▶ DIRECTIONS FOR THIS TASK: Look at each line of the listing. Copy those that hold the string "DlqPurgeOptions".

#### LISTED RECORDS ####

(** The attempt counter is reset, once for each entry, and the outcome recorded. *)
Definition accept_replay (rawThreshold : option string) (entry : DlqEntry) (error : jsval) (failed : bool) : call answer :=
  Do Clock (λ now,
  try_bind (replayEntry (e_id entry) (Some 0) (Some now)) (λ replayed,
  if negb replayed then Done (Ok EntryAlreadyReplayed)
  else
    try_bind (replay_outcome rawThreshold entry error failed) (λ failureHistory,
    Do (Audit (DLQ_REPLAYED (e_id entry))) (λ _,
    Done (Ok (EntryReplayed (e_id entry) (e_topic entry) failureHistory)))))).

(** Neither missing nor a string. *)
Definition malformed (error : jsval) : bool := match error with JUndefined | JNull | JStr _ => false | _ => true end.

Definition replay_entry (rawThreshold : option string) (id : string) (error : jsval) (failed : bool) : call answer :=
  try_bind (findById id) (λ entry,
  match entry with
  | None => Done (Ok NotFound)
  | Some entry =>
      try_bind (getConsumerSuspension (e_topic entry)) (λ suspension,
      if default false (cs_suspended <$> suspension)
      then Done (Ok (ConsumerIsSuspended (e_topic entry) (default 0 (cs_consecutiveFailures <$> suspension))))
      else if malformed error then Done (Ok BadRequest)
      else accept_replay rawThreshold entry error failed)
  end).

Definition resume_consumer (topic : string) : call answer :=
  try_bind (resumeConsumer topic) (λ updated,
  match updated with
  | None => Done (Ok (AlreadyActive topic))
  | Some u => Do (Audit (DLQ_CONSUMER_RESUMED topic)) (λ _, Done (Ok (ConsumerResumed topic (cs_resumedAt u))))
  end).

Definition delete_entry (id : string) : call answer :=
  try_bind (deleteById id) (λ deleted, Done (Ok (if deleted : bool then EntryRemoved id else NotFound))).

Definition delete_entries (topic tenantId : option string) : call answer :=
  try_bind (deleteAll (query_filter topic) (query_filter tenantId)) (λ purged, Do (Audit DLQ_PURGED) (λ _, Done (Ok (EntriesPurged purged)))).

Definition enqueueDeadLetter (entry : dead_letter) : call answer :=
  Do Clock (λ now, Do Clock (λ t, Do RandomSuffix (λ suffix,
  let id := "dlq-" +:+ int_string t +:+ "-" +:+ suffix in
  let history := match dl_failureHistory entry with
                 | Some l => l
                 | None => [{| fa_error := dl_error entry; fa_attempt := NumInt (dl_attempts entry); fa_failedAt := toISOString now; fa_source := Some "enqueue" |}]
                 end in
  try_bind (insert t id {| dl_tenantId := dl_tenantId entry; dl_topic := dl_topic entry; dl_payload := dl_payload entry; dl_error := dl_error entry;
    dl_attempts := dl_attempts entry; dl_correlationId := dl_correlationId entry; dl_status := dl_status entry; dl_failureHistory := Some history |} now now)
    (λ _, Done (Ok (Enqueued id)))))).

(** ** The retention purge *)

Definition MAX_RETENTION_DAYS : Z := 365.
Record DlqPurgeOptions : Type := {
  po_batchSize : option Z; po_retentionDays : option Z; po_now : option Z; po_tenantId : option string; po_dryRun : bool }.

(** [||]: zero is replaced. *)
Definition or_default (n d : Z) : Z := if n =? 0 then d else n.

Definition runDlqPurge (purgeBatchSize dlqRetentionDays : Z) (o : DlqPurgeOptions) : call answer :=
  let batchSize := default (or_default purgeBatchSize 500) (po_batchSize o) in
  let retentionDays := default (or_default dlqRetentionDays 30) (po_retentionDays o) in
  Do Clock (λ clock,
  let now := default clock (po_now o) in
  if retentionDays <=? 0 then Done (Ok (RetentionPurged 0 now))
  else if MAX_RETENTION_DAYS <? retentionDays then Done (Err "retentionDays must be a finite number between 0 and 365")
  else
    let cutoff := now - retentionDays * 24 * 60 * 60 * 1000 in
    try_bind (purgeTerminalEntries batchSize cutoff (po_tenantId o) (po_dryRun o)) (λ rowsPurged,
    if (0 <? rowsPurged) && negb (po_dryRun o)
    then Do (Audit (DLQ_RETENTION_PURGED cutoff)) (λ _, Done (Ok (RetentionPurged rowsPurged cutoff)))
    else Done (Ok (RetentionPurged rowsPurged cutoff)))).

(** The scheduled job names no tenant. *)
Definition scheduled_purge (purgeBatchSize dlqRetentionDays : Z) : call answer :=
  runDlqPurge purgeBatchSize dlqRetentionDays
    {| po_batchSize := None; po_retentionDays := None; po_now := None; po_tenantId := None; po_dryRun := false |}.

Inductive request : Type :=
| ListEntries (topic tenantId limit offset : option string)
| GetEntry (id : string)
| ReplayEntry (id : string) (error : jsval) (failed : bool)
| ResumeConsumer (topic : string)
| DeleteEntry (id : string)
| DeleteEntries (topic tenantId : option string)
| Enqueue (entry : dead_letter)
| Purge (o : DlqPurgeOptions).

Definition handle (rawThreshold : option string) (purgeBatchSize dlqRetentionDays : Z) (r : request) : call answer :=
  match r with
  | ListEntries topic tenantId limit offset => list_entries topic tenantId limit offset
  | GetEntry id => get_entry id
  | ReplayEntry id error failed => replay_entry rawThreshold id error failed
  | ResumeConsumer topic => resume_consumer topic
  | DeleteEntry id => delete_entry id
  | DeleteEntries topic tenantId => delete_entries topic tenantId
  | Enqueue entry => enqueueDeadLetter entry
  | Purge o => runDlqPurge purgeBatchSize dlqRetentionDays o
  end.

(** ** The database *)

Record world : Type := { d_rows : gmap string DlqRow; d_suspensions : gmap string ConsumerSuspension; d_audit : list audit_event }.

Section steps.
Context (faulty : Prop).

Definition with_rows (t : gmap string DlqRow) (w : world) : world :=
  {| d_rows := t; d_suspensions := d_suspensions w; d_audit := d_audit w |}.
Definition with_suspension (topic : string) (s : ConsumerSuspension) (w : world) : world :=
  {| d_rows := d_rows w; d_suspensions := <[topic := s]> (d_suspensions w); d_audit := d_audit w |}.
Definition with_audit (e : audit_event) (w : world) : world :=
  {| d_rows := d_rows w; d_suspensions := d_suspensions w; d_audit := d_audit w ++ [e] |}.
(** After the writes of a trace of one job, the file of the job holds
    the last snapshot written. *)
Lemma store_after_last (now : nat → string) (j : string) (evs : list event) :
  ∀ n JOBS_DIR pre st p er,
    Forall (λ e, is_launch e = true ∨ ∃ st p er, e = Save j st p er) evs →
    saves evs = (pre ++ [Save j st p er])%list →
    store_after now n evs JOBS_DIR !! (j +:+ ".json")
    = Some (snapshot_json j st p er (now (n + length pre)%nat)).
Proof.
  induction evs as [|e evs IH]; intros n D pre st p er Hall Hs.
  - destruct pre; discriminate Hs.
  - apply List.Forall_cons_iff in Hall as [He Hall].
    destruct He as [He|(st' & p' & er' & ->)].
    + destruct e as [|cmd]; [discriminate He|].
      cbn [store_after]. now apply IH.
    + cbn [store_after]. unfold saves in Hs. cbn [List.filter is_save] in Hs.
      fold (saves evs) in Hs.
      destruct pre as [|x pre].
      * injection Hs as -> -> -> Hs.
        rewrite (store_after_no_saves now evs _ _ Hs).
        unfold save_job_file. rewrite lookup_insert_eq.
        now rewrite Nat.add_0_r.
      * injection Hs as _ Hs.
        rewrite (IH (S n) _ pre st p er Hall Hs).
        cbn [length]. now rewrite Nat.add_succ_r.
Qed.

####

▶ OUTPUT OF THE TASK:
Record DlqPurgeOptions : Type := {
Definition runDlqPurge (purgeBatchSize dlqRetentionDays : Z) (o : DlqPurgeOptions) : call answer :=
| Purge (o : DlqPurgeOptions).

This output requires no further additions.